Work instruction: The stretch wanted below opens at the line containing "Proof. apply units_sum. Qed." and closes at the line containing "- assert (0 <= round_units (units x +". Please return it exactly, with no other lines.

Records for this exercise:
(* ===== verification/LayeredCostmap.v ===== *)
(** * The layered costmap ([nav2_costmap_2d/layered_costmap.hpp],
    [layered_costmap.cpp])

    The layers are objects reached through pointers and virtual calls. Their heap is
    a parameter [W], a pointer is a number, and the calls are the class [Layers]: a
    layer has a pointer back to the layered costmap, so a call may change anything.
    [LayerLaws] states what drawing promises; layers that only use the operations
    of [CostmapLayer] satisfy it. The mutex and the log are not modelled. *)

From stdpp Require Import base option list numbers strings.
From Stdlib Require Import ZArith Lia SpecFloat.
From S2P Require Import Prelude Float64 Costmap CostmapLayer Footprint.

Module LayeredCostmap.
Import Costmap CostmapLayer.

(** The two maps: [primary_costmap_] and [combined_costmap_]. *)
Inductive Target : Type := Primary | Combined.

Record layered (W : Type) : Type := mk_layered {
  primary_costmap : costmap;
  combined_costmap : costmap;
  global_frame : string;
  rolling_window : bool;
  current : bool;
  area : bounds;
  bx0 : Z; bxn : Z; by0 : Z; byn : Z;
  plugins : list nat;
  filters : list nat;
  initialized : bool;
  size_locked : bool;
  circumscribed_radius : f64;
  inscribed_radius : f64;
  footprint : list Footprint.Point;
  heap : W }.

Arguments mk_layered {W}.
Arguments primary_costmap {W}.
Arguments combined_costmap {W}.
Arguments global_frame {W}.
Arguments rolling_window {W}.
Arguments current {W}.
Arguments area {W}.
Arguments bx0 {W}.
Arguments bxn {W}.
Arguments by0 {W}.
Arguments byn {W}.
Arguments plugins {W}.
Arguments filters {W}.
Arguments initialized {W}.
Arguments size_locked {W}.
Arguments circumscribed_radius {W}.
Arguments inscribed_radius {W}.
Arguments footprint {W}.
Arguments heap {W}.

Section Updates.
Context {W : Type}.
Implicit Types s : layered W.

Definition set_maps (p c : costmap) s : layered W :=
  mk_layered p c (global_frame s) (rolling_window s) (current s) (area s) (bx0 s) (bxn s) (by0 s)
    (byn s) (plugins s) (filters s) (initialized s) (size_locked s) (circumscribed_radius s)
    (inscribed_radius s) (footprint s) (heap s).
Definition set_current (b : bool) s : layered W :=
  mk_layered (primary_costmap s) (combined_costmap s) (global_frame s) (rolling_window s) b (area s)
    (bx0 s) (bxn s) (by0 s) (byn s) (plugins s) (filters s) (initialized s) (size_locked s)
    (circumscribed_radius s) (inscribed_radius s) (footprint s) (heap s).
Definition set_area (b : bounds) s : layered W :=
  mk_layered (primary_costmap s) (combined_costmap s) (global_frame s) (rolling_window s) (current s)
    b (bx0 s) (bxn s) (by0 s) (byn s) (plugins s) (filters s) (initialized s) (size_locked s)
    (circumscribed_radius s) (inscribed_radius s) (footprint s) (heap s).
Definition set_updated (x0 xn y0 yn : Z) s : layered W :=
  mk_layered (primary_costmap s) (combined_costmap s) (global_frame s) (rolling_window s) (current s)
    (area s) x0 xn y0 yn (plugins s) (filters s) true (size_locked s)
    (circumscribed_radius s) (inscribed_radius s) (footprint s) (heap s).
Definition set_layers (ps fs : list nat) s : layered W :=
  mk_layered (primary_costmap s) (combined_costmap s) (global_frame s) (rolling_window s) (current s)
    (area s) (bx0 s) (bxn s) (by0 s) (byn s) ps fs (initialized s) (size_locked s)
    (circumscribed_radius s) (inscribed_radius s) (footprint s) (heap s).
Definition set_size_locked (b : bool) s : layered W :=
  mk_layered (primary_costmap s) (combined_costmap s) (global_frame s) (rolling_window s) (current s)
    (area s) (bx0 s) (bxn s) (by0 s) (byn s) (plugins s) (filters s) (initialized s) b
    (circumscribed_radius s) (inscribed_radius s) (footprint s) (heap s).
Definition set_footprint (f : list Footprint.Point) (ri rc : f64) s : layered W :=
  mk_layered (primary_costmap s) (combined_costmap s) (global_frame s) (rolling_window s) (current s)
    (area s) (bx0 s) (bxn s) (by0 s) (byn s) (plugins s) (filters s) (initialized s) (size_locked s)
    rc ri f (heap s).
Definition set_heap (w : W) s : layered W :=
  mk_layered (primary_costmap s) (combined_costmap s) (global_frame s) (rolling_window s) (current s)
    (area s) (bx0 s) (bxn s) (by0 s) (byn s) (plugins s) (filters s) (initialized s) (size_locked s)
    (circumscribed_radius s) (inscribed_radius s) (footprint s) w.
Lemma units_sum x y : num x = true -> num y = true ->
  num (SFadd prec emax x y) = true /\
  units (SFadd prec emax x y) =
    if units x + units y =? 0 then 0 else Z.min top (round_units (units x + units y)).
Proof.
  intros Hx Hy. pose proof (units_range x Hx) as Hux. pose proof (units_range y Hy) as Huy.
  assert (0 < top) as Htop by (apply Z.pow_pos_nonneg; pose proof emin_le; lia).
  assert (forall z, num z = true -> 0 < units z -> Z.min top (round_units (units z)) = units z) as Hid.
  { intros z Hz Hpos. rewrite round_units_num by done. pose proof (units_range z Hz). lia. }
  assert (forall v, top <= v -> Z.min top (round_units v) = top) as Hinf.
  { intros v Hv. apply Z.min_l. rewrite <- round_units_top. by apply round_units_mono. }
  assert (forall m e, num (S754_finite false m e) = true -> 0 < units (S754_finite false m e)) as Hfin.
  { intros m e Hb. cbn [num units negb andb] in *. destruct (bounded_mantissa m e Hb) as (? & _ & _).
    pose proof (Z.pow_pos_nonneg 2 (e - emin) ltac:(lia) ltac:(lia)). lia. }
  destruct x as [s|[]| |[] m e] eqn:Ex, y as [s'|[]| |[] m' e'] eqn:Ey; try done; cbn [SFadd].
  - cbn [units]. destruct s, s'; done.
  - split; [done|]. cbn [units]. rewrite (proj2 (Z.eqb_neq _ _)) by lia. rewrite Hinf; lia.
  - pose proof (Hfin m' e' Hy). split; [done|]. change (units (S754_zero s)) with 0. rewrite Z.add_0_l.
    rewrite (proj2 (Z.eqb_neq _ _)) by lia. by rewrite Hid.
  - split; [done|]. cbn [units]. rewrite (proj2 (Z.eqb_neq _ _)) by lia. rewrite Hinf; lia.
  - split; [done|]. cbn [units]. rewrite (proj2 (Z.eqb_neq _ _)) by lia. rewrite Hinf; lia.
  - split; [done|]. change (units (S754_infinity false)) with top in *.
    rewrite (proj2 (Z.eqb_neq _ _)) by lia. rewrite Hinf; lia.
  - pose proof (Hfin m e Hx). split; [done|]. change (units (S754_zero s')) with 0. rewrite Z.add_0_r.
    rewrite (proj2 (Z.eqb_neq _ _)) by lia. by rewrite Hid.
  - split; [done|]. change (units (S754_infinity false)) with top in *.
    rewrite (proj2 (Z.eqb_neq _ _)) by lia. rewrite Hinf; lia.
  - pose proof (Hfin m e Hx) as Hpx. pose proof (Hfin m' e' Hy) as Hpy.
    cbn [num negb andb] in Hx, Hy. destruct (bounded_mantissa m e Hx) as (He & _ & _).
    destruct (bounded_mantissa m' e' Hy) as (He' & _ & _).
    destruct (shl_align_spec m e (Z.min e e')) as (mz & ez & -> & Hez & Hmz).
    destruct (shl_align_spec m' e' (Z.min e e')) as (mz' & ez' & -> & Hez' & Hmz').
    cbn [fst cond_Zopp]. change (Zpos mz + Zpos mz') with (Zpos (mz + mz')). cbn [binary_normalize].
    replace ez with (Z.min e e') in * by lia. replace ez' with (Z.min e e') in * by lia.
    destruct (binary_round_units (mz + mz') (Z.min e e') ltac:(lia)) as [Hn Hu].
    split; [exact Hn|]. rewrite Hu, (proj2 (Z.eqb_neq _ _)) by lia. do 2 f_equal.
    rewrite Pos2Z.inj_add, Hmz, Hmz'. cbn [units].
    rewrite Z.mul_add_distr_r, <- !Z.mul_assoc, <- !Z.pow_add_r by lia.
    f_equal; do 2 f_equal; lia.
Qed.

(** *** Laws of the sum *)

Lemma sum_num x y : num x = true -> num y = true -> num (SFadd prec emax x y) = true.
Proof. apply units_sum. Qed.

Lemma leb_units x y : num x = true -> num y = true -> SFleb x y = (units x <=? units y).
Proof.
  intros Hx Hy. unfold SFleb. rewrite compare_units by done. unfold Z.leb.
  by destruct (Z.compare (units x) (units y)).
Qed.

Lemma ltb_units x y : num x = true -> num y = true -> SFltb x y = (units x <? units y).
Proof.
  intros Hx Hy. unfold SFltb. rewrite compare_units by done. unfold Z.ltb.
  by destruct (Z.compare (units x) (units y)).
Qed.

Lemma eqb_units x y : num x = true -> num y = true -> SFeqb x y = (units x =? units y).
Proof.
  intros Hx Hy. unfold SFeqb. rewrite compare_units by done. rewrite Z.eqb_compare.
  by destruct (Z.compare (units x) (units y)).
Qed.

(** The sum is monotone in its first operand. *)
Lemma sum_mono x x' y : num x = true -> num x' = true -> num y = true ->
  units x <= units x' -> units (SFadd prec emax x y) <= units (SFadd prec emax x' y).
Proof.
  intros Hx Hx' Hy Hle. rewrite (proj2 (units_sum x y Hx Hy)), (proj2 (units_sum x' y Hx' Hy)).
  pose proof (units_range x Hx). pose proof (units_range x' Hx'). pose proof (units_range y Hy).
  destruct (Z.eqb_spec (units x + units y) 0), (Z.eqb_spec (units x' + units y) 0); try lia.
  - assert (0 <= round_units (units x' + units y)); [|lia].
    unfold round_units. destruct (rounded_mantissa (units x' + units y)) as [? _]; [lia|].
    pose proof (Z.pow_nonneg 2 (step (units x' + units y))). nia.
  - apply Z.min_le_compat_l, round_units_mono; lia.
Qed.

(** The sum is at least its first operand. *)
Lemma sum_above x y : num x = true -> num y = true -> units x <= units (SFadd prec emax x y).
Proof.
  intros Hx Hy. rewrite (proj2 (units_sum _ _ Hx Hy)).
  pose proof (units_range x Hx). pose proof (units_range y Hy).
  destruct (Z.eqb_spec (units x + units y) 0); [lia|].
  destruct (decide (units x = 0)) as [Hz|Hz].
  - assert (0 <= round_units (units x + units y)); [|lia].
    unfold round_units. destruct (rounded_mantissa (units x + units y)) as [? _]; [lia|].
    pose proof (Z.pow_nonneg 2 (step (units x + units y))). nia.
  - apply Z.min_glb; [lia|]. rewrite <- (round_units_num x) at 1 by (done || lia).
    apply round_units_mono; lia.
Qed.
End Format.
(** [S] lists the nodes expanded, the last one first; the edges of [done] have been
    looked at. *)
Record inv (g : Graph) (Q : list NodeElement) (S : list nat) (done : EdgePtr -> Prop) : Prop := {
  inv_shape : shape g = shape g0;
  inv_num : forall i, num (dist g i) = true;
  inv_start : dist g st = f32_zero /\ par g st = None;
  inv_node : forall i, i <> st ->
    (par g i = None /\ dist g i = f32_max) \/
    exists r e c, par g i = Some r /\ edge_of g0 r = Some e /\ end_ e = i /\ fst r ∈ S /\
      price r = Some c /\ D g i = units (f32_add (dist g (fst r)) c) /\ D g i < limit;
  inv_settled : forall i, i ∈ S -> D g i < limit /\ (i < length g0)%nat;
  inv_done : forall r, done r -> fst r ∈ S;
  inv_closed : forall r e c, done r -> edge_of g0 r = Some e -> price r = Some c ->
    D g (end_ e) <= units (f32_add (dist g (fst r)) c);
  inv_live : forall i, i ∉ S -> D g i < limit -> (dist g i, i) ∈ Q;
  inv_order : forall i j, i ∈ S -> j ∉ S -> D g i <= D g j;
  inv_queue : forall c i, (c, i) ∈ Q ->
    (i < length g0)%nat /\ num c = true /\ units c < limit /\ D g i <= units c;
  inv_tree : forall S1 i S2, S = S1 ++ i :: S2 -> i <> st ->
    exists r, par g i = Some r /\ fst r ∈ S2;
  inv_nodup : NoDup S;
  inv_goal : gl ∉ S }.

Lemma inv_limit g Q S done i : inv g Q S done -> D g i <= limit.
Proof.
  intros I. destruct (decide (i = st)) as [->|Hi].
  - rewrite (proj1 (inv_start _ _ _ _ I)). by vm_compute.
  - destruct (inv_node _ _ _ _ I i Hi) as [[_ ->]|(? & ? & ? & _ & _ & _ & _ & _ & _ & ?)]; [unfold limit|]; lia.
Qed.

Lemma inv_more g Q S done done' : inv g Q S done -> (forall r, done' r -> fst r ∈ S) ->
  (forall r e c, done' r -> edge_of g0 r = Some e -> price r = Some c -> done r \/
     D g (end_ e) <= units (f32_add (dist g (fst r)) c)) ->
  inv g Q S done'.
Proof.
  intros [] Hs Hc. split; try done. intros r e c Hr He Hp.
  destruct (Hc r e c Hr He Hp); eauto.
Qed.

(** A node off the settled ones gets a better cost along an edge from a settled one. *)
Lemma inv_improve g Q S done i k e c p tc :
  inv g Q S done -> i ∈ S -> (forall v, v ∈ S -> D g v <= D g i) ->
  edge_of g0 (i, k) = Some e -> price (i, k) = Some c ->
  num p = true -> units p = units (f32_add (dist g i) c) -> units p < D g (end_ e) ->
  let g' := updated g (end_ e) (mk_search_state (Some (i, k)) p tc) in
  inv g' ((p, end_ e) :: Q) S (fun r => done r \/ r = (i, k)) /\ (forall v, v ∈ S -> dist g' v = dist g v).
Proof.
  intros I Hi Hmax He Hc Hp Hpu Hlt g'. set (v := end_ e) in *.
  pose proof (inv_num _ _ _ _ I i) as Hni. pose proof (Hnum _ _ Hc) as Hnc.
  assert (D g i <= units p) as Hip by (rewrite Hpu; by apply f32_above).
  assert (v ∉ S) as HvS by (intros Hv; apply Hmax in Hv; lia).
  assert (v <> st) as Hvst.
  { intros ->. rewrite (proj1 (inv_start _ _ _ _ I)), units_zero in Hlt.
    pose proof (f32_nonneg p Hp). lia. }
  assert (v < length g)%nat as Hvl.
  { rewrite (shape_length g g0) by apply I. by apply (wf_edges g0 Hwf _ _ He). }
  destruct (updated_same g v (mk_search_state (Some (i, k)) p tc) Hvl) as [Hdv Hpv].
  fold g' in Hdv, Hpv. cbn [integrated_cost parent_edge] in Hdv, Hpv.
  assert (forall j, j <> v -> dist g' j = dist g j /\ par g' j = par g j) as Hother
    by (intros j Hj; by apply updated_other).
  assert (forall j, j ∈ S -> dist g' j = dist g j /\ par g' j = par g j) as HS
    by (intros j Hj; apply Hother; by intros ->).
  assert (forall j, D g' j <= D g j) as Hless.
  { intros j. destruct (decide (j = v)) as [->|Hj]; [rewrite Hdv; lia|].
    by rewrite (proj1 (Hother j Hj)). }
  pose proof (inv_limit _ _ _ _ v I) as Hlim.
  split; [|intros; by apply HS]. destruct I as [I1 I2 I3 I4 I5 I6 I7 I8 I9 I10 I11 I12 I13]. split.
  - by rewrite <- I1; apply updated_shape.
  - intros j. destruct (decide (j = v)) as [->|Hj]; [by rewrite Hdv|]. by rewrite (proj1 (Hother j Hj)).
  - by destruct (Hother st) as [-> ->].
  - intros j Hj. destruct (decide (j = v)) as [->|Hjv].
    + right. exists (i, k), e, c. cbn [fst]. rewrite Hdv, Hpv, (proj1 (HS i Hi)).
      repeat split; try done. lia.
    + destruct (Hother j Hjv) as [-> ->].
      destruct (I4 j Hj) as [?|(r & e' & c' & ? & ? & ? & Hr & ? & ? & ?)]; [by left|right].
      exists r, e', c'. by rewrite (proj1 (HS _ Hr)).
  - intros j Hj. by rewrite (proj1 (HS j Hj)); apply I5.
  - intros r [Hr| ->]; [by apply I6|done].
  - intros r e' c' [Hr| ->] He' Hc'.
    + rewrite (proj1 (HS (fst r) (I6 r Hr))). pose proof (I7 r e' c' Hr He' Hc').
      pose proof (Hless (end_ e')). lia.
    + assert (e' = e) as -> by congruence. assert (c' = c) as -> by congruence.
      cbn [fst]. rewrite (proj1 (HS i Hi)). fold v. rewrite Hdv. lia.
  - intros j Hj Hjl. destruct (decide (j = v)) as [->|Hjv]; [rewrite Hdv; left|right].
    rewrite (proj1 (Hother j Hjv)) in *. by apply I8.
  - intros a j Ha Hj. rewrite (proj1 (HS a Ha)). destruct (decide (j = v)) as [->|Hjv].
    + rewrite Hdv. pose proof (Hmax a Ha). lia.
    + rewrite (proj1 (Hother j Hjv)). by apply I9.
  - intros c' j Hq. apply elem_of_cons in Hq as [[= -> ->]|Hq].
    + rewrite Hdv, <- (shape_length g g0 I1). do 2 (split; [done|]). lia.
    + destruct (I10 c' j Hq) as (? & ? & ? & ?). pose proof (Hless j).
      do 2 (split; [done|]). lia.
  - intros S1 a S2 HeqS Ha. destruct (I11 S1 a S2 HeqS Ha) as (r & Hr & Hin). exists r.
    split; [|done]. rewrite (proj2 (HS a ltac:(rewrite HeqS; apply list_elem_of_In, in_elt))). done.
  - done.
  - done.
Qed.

Finished exercise:
Proof. apply units_sum. Qed.

Lemma leb_units x y : num x = true -> num y = true -> SFleb x y = (units x <=? units y).
Proof.
  intros Hx Hy. unfold SFleb. rewrite compare_units by done. unfold Z.leb.
  by destruct (Z.compare (units x) (units y)).
Qed.

Lemma ltb_units x y : num x = true -> num y = true -> SFltb x y = (units x <? units y).
Proof.
  intros Hx Hy. unfold SFltb. rewrite compare_units by done. unfold Z.ltb.
  by destruct (Z.compare (units x) (units y)).
Qed.

Lemma eqb_units x y : num x = true -> num y = true -> SFeqb x y = (units x =? units y).
Proof.
  intros Hx Hy. unfold SFeqb. rewrite compare_units by done. rewrite Z.eqb_compare.
  by destruct (Z.compare (units x) (units y)).
Qed.

(** The sum is monotone in its first operand. *)
Lemma sum_mono x x' y : num x = true -> num x' = true -> num y = true ->
  units x <= units x' -> units (SFadd prec emax x y) <= units (SFadd prec emax x' y).
Proof.
  intros Hx Hx' Hy Hle. rewrite (proj2 (units_sum x y Hx Hy)), (proj2 (units_sum x' y Hx' Hy)).
  pose proof (units_range x Hx). pose proof (units_range x' Hx'). pose proof (units_range y Hy).
  destruct (Z.eqb_spec (units x + units y) 0), (Z.eqb_spec (units x' + units y) 0); try lia.
  - assert (0 <= round_units (units x' + units y)); [|lia].
    unfold round_units. destruct (rounded_mantissa (units x' + units y)) as [? _]; [lia|].
    pose proof (Z.pow_nonneg 2 (step (units x' + units y))). nia.
  - apply Z.min_le_compat_l, round_units_mono; lia.
Qed.

(** The sum is at least its first operand. *)
Lemma sum_above x y : num x = true -> num y = true -> units x <= units (SFadd prec emax x y).
Proof.
  intros Hx Hy. rewrite (proj2 (units_sum _ _ Hx Hy)).
  pose proof (units_range x Hx). pose proof (units_range y Hy).
  destruct (Z.eqb_spec (units x + units y) 0); [lia|].
  destruct (decide (units x = 0)) as [Hz|Hz].
  - assert (0 <= round_units (units x + units y)); [|lia].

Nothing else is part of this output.